### Collected data entries

(** X4: in a reachable queue the nonce at position [i] of a sender's
    sequence is the front nonce plus [i], modulo [2^64]. *)
Theorem nonce_at_position mq sender front rest (i : nat) a :
  reachable mq ->
  List mq sender = front :: rest ->
  List mq sender !! i = Some a ->
  Nonce (Msg a) = (Nonce (Msg front) + Z.of_nat i) mod 2 ^ 64.
Proof.
  intros Hreach Hq Ha.
  destruct (queue_ok_queue_of mq sender (reachable_ok mq Hreach)) as (Hrun & Hn & _).
  unfold List in *. apply (run_from_front (queue_of mq sender)); try done.
  by rewrite Hq.
Qed.

(** X5: in a reachable queue, when the run that starts at the front nonce
    stays below [2^64], [LargestNonce] returns the front nonce plus the
    number of entries behind the front, and no queued nonce of that sender
    is larger. *)
Theorem LargestNonce_is_largest mq sender front rest :
  reachable mq ->
  List mq sender = front :: rest ->
  Nonce (Msg front) + Z.of_nat (length rest) <= max_uint64 ->
  LargestNonce mq sender = (Nonce (Msg front) + Z.of_nat (length rest), true) /\
  (forall qm, qm ∈ List mq sender ->
     Nonce (Msg front) <= Nonce (Msg qm) <= Nonce (Msg front) + Z.of_nat (length rest)).
Proof.
  intros Hreach Hq Hfit.
  destruct (queue_ok_queue_of mq sender (reachable_ok mq Hreach)) as (Hrun & Hn & _).
  unfold List in *.
  assert (Hfront : 0 <= Nonce (Msg front)).
  { rewrite Hq in Hn. apply Forall_cons in Hn as [Hn _]. unfold is_uint64 in Hn. lia. }
  assert (Hat : forall (i : nat) a, queue_of mq sender !! i = Some a ->
            Nonce (Msg a) = Nonce (Msg front) + Z.of_nat i /\ (i <= length rest)%nat).
  { intros i a Ha. pose proof (lookup_lt_Some _ _ _ Ha) as Hlt.
    rewrite Hq in Hlt. simpl in Hlt.
    rewrite (run_from_front _ front Hrun Hn ltac:(by rewrite Hq) i a Ha).
    unfold max_uint64 in Hfit. rewrite Z.mod_small; lia. }
  split.
  - unfold LargestNonce. rewrite last_lookup.
    destruct (queue_of mq sender !! Init.Nat.pred (length (queue_of mq sender)))
      as [back|] eqn:Hback.
    + destruct (Hat _ _ Hback) as [-> _]. rewrite Hq. simpl. reflexivity.
    + apply lookup_ge_None in Hback. rewrite Hq in Hback. simpl in Hback. lia.
  - intros qm Hin. apply list_elem_of_lookup in Hin as [i Hi].
    destruct (Hat i qm Hi) as [-> Hle]. lia.
Qed.

(** ** Requeue and removal *)

(** X6: a successful [Requeue] of [m] is undone by [RemoveNext] on [m]'s
    sender and nonce: the call returns [m], found, without error, and the
    sender's sequence is the one before the requeue; the whole queue is the
    one before the requeue when the sender's key was present. *)
Theorem Requeue_then_RemoveNext mq m stamp :
  (Requeue mq m stamp).2 = None ->
  RemoveNext (Requeue mq m stamp).1 (From m) (Nonce m)
  = (set_queue mq (From m) (List mq (From m)), mkRemoveResult (Some m) true None) /\
  (is_Some (queues mq !! From m) -> set_queue mq (From m) (List mq (From m)) = mq).
Proof.
  intros Hok. unfold List. split.
  - assert (Hstate : (Requeue mq m stamp).1
              = set_queue mq (From m) (mkQueuedMessage m stamp :: queue_of mq (From m))).
    { unfold Requeue in *. destruct (queue_of mq (From m)) as [|front rest]; simpl in *;
        [reflexivity|].
      by destruct (Nonce m =? sub64 (Nonce (Msg front)) 1). }
    rewrite Hstate. unfold RemoveNext. rewrite queue_of_set_eq. simpl.
    by rewrite Z.eqb_refl, set_queue_set_queue.
  - intros [q Hq]. apply set_queue_id. by rewrite (queue_of_lookup _ _ _ Hq).
Qed.

(** X7: in a reachable queue, what [RemoveNext] has removed can be put back:
    [Requeue] of the removed message with the stamp it had succeeds and
    gives the queue from before the removal. *)
Theorem RemoveNext_then_Requeue mq sender head rest :
  reachable mq ->
  List mq sender = head :: rest ->
  RemoveNext mq sender (Nonce (Msg head))
  = (set_queue mq sender rest, mkRemoveResult (Some (Msg head)) true None) /\
  Requeue (set_queue mq sender rest) (Msg head) (Stamp head) = (mq, None).
Proof.
  intros Hreach Hq. unfold List in Hq.
  destruct (queue_ok_queue_of mq sender (reachable_ok mq Hreach)) as (Hrun & Hn & _).
  pose proof (filed_ok_queue_of mq sender (reachable_filed mq Hreach)) as Hfiled.
  rewrite Hq in Hrun, Hn, Hfiled.
  apply Forall_cons in Hfiled as [Hfrom _]. apply Forall_cons in Hn as [Hhead _].
  simpl in Hfrom, Hhead.
  assert (Hback : set_queue (set_queue mq sender rest) sender (head :: rest) = mq).
  { rewrite set_queue_set_queue. apply set_queue_id. by apply queue_of_cons_lookup. }
  split.
  - unfold RemoveNext. by rewrite Hq, Z.eqb_refl.
  - unfold Requeue. rewrite Hfrom, queue_of_set_eq.
    destruct head as [hm hs]. simpl in *.
    destruct rest as [|next rest]; [by rewrite Hback|].
    pose proof (Hrun 0%nat _ next eq_refl eq_refl) as Hnext. simpl in Hnext.
    rewrite Hnext, add64_sub64_inv by exact Hhead.
    by rewrite Z.eqb_refl, Hback.
Qed.

(** ** Counting messages *)

Lemma total_length_fold (m : gmap Address (list (QueuedMessage Address))) :
  foldr (fun kv n => Z.of_nat (length kv.2) + n) 0 (map_to_list m)
  = map_fold (fun _ v n => Z.of_nat (length v) + n) 0 m.
Proof.
  rewrite map_fold_foldr. induction (map_to_list m) as [|[k v] l IH]; simpl; congruence.
Qed.

Lemma total_length_insert_fresh (m : gmap Address (list (QueuedMessage Address))) sender q :
  m !! sender = None ->
  total_length {| queues := <[sender := q]> m |}
  = Z.of_nat (length q) + total_length {| queues := m |}.
Proof.
  intros Hfresh. unfold total_length. simpl. rewrite !total_length_fold.
  rewrite map_fold_insert_L; [reflexivity | | exact Hfresh].
  intros. lia.
Qed.

Lemma total_length_delete mq sender :
  total_length {| queues := delete sender (queues mq) |}
  = total_length mq - Z.of_nat (length (queue_of mq sender)).
Proof.
  destruct mq as [m]. unfold queue_of. simpl.
  destruct (m !! sender) as [q0|] eqn:Hq; simpl.
  - rewrite <- (insert_delete_id m sender q0 Hq) at 2.
    rewrite total_length_insert_fresh by apply lookup_delete_eq. lia.
  - rewrite delete_id by exact Hq. lia.
Qed.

### EXERCISE BRIEF
Write out all of the entries above, exactly and in full.

### SOLUTION
(** X4: in a reachable queue the nonce at position [i] of a sender's
    sequence is the front nonce plus [i], modulo [2^64]. *)
Theorem nonce_at_position mq sender front rest (i : nat) a :
  reachable mq ->
  List mq sender = front :: rest ->
  List mq sender !! i = Some a ->
  Nonce (Msg a) = (Nonce (Msg front) + Z.of_nat i) mod 2 ^ 64.
Proof.
  intros Hreach Hq Ha.
  destruct (queue_ok_queue_of mq sender (reachable_ok mq Hreach)) as (Hrun & Hn & _).
  unfold List in *. apply (run_from_front (queue_of mq sender)); try done.
  by rewrite Hq.
Qed.

(** X5: in a reachable queue, when the run that starts at the front nonce
    stays below [2^64], [LargestNonce] returns the front nonce plus the
    number of entries behind the front, and no queued nonce of that sender
    is larger. *)
Theorem LargestNonce_is_largest mq sender front rest :
  reachable mq ->
  List mq sender = front :: rest ->
  Nonce (Msg front) + Z.of_nat (length rest) <= max_uint64 ->
  LargestNonce mq sender = (Nonce (Msg front) + Z.of_nat (length rest), true) /\
  (forall qm, qm ∈ List mq sender ->
     Nonce (Msg front) <= Nonce (Msg qm) <= Nonce (Msg front) + Z.of_nat (length rest)).
Proof.
  intros Hreach Hq Hfit.
  destruct (queue_ok_queue_of mq sender (reachable_ok mq Hreach)) as (Hrun & Hn & _).
  unfold List in *.
  assert (Hfront : 0 <= Nonce (Msg front)).
  { rewrite Hq in Hn. apply Forall_cons in Hn as [Hn _]. unfold is_uint64 in Hn. lia. }
  assert (Hat : forall (i : nat) a, queue_of mq sender !! i = Some a ->
            Nonce (Msg a) = Nonce (Msg front) + Z.of_nat i /\ (i <= length rest)%nat).
  { intros i a Ha. pose proof (lookup_lt_Some _ _ _ Ha) as Hlt.
    rewrite Hq in Hlt. simpl in Hlt.
    rewrite (run_from_front _ front Hrun Hn ltac:(by rewrite Hq) i a Ha).
    unfold max_uint64 in Hfit. rewrite Z.mod_small; lia. }
  split.
  - unfold LargestNonce. rewrite last_lookup.
    destruct (queue_of mq sender !! Init.Nat.pred (length (queue_of mq sender)))
      as [back|] eqn:Hback.
    + destruct (Hat _ _ Hback) as [-> _]. rewrite Hq. simpl. reflexivity.
    + apply lookup_ge_None in Hback. rewrite Hq in Hback. simpl in Hback. lia.
  - intros qm Hin. apply list_elem_of_lookup in Hin as [i Hi].
    destruct (Hat i qm Hi) as [-> Hle]. lia.
Qed.

(** ** Requeue and removal *)

(** X6: a successful [Requeue] of [m] is undone by [RemoveNext] on [m]'s
    sender and nonce: the call returns [m], found, without error, and the
    sender's sequence is the one before the requeue; the whole queue is the
    one before the requeue when the sender's key was present. *)
Theorem Requeue_then_RemoveNext mq m stamp :
  (Requeue mq m stamp).2 = None ->
  RemoveNext (Requeue mq m stamp).1 (From m) (Nonce m)
  = (set_queue mq (From m) (List mq (From m)), mkRemoveResult (Some m) true None) /\
  (is_Some (queues mq !! From m) -> set_queue mq (From m) (List mq (From m)) = mq).
Proof.
  intros Hok. unfold List. split.
  - assert (Hstate : (Requeue mq m stamp).1
              = set_queue mq (From m) (mkQueuedMessage m stamp :: queue_of mq (From m))).
    { unfold Requeue in *. destruct (queue_of mq (From m)) as [|front rest]; simpl in *;
        [reflexivity|].
      by destruct (Nonce m =? sub64 (Nonce (Msg front)) 1). }
    rewrite Hstate. unfold RemoveNext. rewrite queue_of_set_eq. simpl.
    by rewrite Z.eqb_refl, set_queue_set_queue.
  - intros [q Hq]. apply set_queue_id. by rewrite (queue_of_lookup _ _ _ Hq).
Qed.

(** X7: in a reachable queue, what [RemoveNext] has removed can be put back:
    [Requeue] of the removed message with the stamp it had succeeds and
    gives the queue from before the removal. *)
Theorem RemoveNext_then_Requeue mq sender head rest :
  reachable mq ->
  List mq sender = head :: rest ->
  RemoveNext mq sender (Nonce (Msg head))
  = (set_queue mq sender rest, mkRemoveResult (Some (Msg head)) true None) /\
  Requeue (set_queue mq sender rest) (Msg head) (Stamp head) = (mq, None).
Proof.
  intros Hreach Hq. unfold List in Hq.
  destruct (queue_ok_queue_of mq sender (reachable_ok mq Hreach)) as (Hrun & Hn & _).
  pose proof (filed_ok_queue_of mq sender (reachable_filed mq Hreach)) as Hfiled.
  rewrite Hq in Hrun, Hn, Hfiled.
  apply Forall_cons in Hfiled as [Hfrom _]. apply Forall_cons in Hn as [Hhead _].
  simpl in Hfrom, Hhead.
  assert (Hback : set_queue (set_queue mq sender rest) sender (head :: rest) = mq).
  { rewrite set_queue_set_queue. apply set_queue_id. by apply queue_of_cons_lookup. }
  split.
  - unfold RemoveNext. by rewrite Hq, Z.eqb_refl.
  - unfold Requeue. rewrite Hfrom, queue_of_set_eq.
    destruct head as [hm hs]. simpl in *.
    destruct rest as [|next rest]; [by rewrite Hback|].
    pose proof (Hrun 0%nat _ next eq_refl eq_refl) as Hnext. simpl in Hnext.
    rewrite Hnext, add64_sub64_inv by exact Hhead.
    by rewrite Z.eqb_refl, Hback.
Qed.

(** ** Counting messages *)

Lemma total_length_fold (m : gmap Address (list (QueuedMessage Address))) :
  foldr (fun kv n => Z.of_nat (length kv.2) + n) 0 (map_to_list m)
  = map_fold (fun _ v n => Z.of_nat (length v) + n) 0 m.
Proof.
  rewrite map_fold_foldr. induction (map_to_list m) as [|[k v] l IH]; simpl; congruence.
Qed.

Lemma total_length_insert_fresh (m : gmap Address (list (QueuedMessage Address))) sender q :
  m !! sender = None ->
  total_length {| queues := <[sender := q]> m |}
  = Z.of_nat (length q) + total_length {| queues := m |}.
Proof.
  intros Hfresh. unfold total_length. simpl. rewrite !total_length_fold.
  rewrite map_fold_insert_L; [reflexivity | | exact Hfresh].
  intros. lia.
Qed.

Lemma total_length_delete mq sender :
  total_length {| queues := delete sender (queues mq) |}
  = total_length mq - Z.of_nat (length (queue_of mq sender)).
Proof.
  destruct mq as [m]. unfold queue_of. simpl.
  destruct (m !! sender) as [q0|] eqn:Hq; simpl.
  - rewrite <- (insert_delete_id m sender q0 Hq) at 2.
    rewrite total_length_insert_fresh by apply lookup_delete_eq. lia.
  - rewrite delete_id by exact Hq. lia.
Qed.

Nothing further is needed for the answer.